However, it is possible to say that the munitions workers' task risked their lives not merely whilst on shift and in
wartime but afterwards as well.
Staff Entertainments :
According to David Ferguson, formerly working in the administrative section, the Dalbeattie Factory staff never were
subjected to 'Every Night Something Awful' ENSA, the Entertainment for National Service Association. Instead, organisations
such as the YWCA and the staff's own enterprise filled in the off-duty hours. A hutment in Maxwell Park ('The Daniel') near
the site of the present Blair Youth Centre, provided entertainments and refreshments, as a counter to the age-old Dalbeattie
involvement with pubs. It was felt by some that the Factory girls' morals and morale was endangered by being billeted so far
from home, but in fact there were many successful courtships and weddings, such as the Watsons, Nicholsons and the Knoxes,
produced by the Factory.
Amongst the entertainments, the girls themselves used to sing whilst doing the blending and packing, resulting in the
formation of impromptu choirs and music nights.

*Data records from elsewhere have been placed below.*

(** A row of the same host with the same credential. *)
Definition same_credential (r r' : hostRow) : Prop :=
  row_identity r' = row_identity r /\ hr_credential_generation r' = hr_credential_generation r /\ hr_fingerprint r' = hr_fingerprint r /\ hr_serial r' = hr_serial r.

Lemma put_host_ok r' d d' : inventory_ok d -> put_host r' d = Ok d' ->
  match hosts d !! hr_host_id r' with Some r => same_credential r r' | None => hr_fingerprint r' = [] end -> inventory_ok d'.
Proof.
  intros Hok (Hs & Hc & ->)%put_host_Ok Hold. destruct (put_host_unique r' d Hok Hs Hc) as (Hm1 & Hm2 & Hm3 & Hm4).
  split; cbn; [exact Hm1|exact Hm2|exact Hm3|exact Hm4| | |apply ok_fingerprints, Hok|apply ok_token, Hok|apply ok_consumed, Hok|].
  - intros id x [[<- <-]|[Hn H]]%lookup_insert_Some Hne; [|by apply (ok_certified d Hok id x)].
    destruct (hosts d !! hr_host_id r') as [r|] eqn:Hr; [|done]. destruct Hold as (Hi & Hg & Hf & Hse).
    assert (certified d r) as Hcert by (eapply ok_certified; [done|exact Hr|congruence]). unfold certified in *. cbn. by rewrite Hi, Hg, Hf, Hse.
  - intros k i Hi. destruct (ok_issued d Hok k i Hi) as (r & Hr & Hrest). unfold issued_to. cbn.
    destruct (decide (hr_host_id r' = id_host (is_identity i))) as [He|Hne].
    + rewrite He, lookup_insert_eq. rewrite He, Hr in Hold. destruct Hold as (Hi' & Hg & Hf & Hse). exists r'. by rewrite Hi', Hg, Hf, Hse.
    + rewrite lookup_insert_ne by done. by exists r.
  - intros i im Him. destruct (ok_imported d Hok i im Him) as (r & Hr & Hrest). destruct (decide (hr_host_id r' = id_host i)) as [He|Hne].
    + rewrite He, lookup_insert_eq. rewrite He, Hr in Hold. destruct Hold as (Hi' & Hg & _). exists r'. by rewrite Hi', Hg.
    + rewrite lookup_insert_ne by done. by exists r.
Qed.

Lemma put_observed_ok r o at_ d x d' : inventory_ok d -> put_observed r o at_ d = Ok (x, d') ->
  match hosts d !! hr_host_id r with Some r0 => same_credential r0 r | None => hr_fingerprint r = [] end -> inventory_ok d'.
Proof.
  intros Hok H Hold. unfold put_observed, insert_observation in H. destruct (put_host r d) as [d1|e] eqn:E; [|done].
  assert (inventory_ok d1) as Hok1 by by eapply put_host_ok. destruct (observations d1 !! _); [done|]. simplify_eq. by apply (inventory_ok_ext d1).
Qed.

Lemma observed_same o at_ r : same_credential r (observed o at_ r).
Proof. by destruct r. Qed.
Lemma new_host_row scope name labels revision at1 o at_ :
  let r := new_host scope name labels revision at1 o at_ in hr_host_id r = obs_HostID o /\ hr_fingerprint r = [] /\ hr_credential_generation r = 0.
Proof. done. Qed.

Lemma recordEnrollment_ok scope e o at_ d x d' : inventory_ok d -> recordEnrollmentSQL scope e o at_ d = Ok (x, d') -> inventory_ok d'.
Proof.
  unfold recordEnrollmentSQL. intros Hok H. run H; [done..|]. eapply put_observed_ok; [done|exact H|]. cbn. by rewrite E.
Qed.

Lemma live_agent_Some scope agentID ok d r : inventory_ok d -> live_agent scope agentID ok d = Some r ->
  hosts d !! hr_host_id r = Some r /\ hr_agent_id r = agentID /\ hr_scope r = scope /\ hr_status r <> HostDecommissioned.
Proof.
  unfold live_agent, scoped_agent. intros Hok H. destruct (find_agent agentID d) as [x|] eqn:E; [|done]. case_bool_decide; [|done]. destruct (negb _ && _) eqn:Eg; [|done]. simplify_eq. apply find_agent_Some in E as (id & Hid & <-). bool_simpl.
  by rewrite (ok_host_id d Hok id r Hid).
Qed.

Lemma alive_ok scope agentID ok f d x d' : inventory_ok d -> (forall r, same_credential r (f r)) -> updating (live_agent scope agentID ok d) f d = Ok (x, d') -> inventory_ok d'.
Proof.
  intros Hok Hf H. unfold updating in H. destruct (live_agent scope agentID ok d) as [r|] eqn:E; [|by run H].
  apply live_agent_Some in E as (Hr & _); [|done]. run H. eapply put_host_ok; [done|exact E|].
  destruct (Hf r) as [Hi Hrest]. replace (hr_host_id (f r)) with (hr_host_id r) by (symmetry; apply (f_equal id_host Hi)). by rewrite Hr.
Qed.

Lemma recordObservation_ok scope o at_ d x d' : inventory_ok d -> recordObservationSQL scope o at_ d = Ok (x, d') -> inventory_ok d'.
Proof.
  unfold recordObservationSQL. intros Hok H. destruct (hosts d !! obs_HostID o) as [r|] eqn:E.
  - case_match eqn:Hg; [|by simplify_eq]. eapply put_observed_ok; [done|exact H|]. cbn. rewrite (ok_host_id d Hok _ r E), E. by destruct r.
  - eapply put_observed_ok; [done|exact H|]. cbn. by rewrite E.
Qed.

Mr. Ferguson recalls singing two songs in one revue, whilst in Christmas
1944 the staff presented 'Aladdin' in the Dalbeattie Upper Town Hall. A news-sheet covering Dalbeattie and the powder works
at Carsegowan was produced subsequently, with letters of goodwill from the managers and photographs of staff and the
Stand Down and 'Farewell to Shift Two' :
From the words of Ena Bolton, it appeared that the Factory was rapidly run down after VE (Victory in Europe) day and
closed soon after VJ (Victory in Japan) day. This was simply because there was no demand for the cordite and other
plants had the peacetime task of producing ammunition. Being who they were, the munitions workers went out with a
flourish; graffiti on the walls of one building recalls the relief at an end to war and a poem 'Farewell to Shift
Two' was written by one staff member, recalling the human side of explosives manufacture. Being given that poem
- 'Farewell to Shift Two', writer unknown - by Matthew Taylor was the trigger for the writer in starting
Memoirs and Accounts :
Memoirs of former staff and what they told their relatives are being recorded on this site as an ongoing project.
Please go to Staff Memories for a list of the online information.
Roll of Honour :
Site visitors with information are invited to contact firstname.lastname@example.org, preferably with contact
information such as name and phone.
I look forwards to discussing your family involvement in M/S Factory Dalbeattie and RNAD Dalbeattie.
- Richard Edkins.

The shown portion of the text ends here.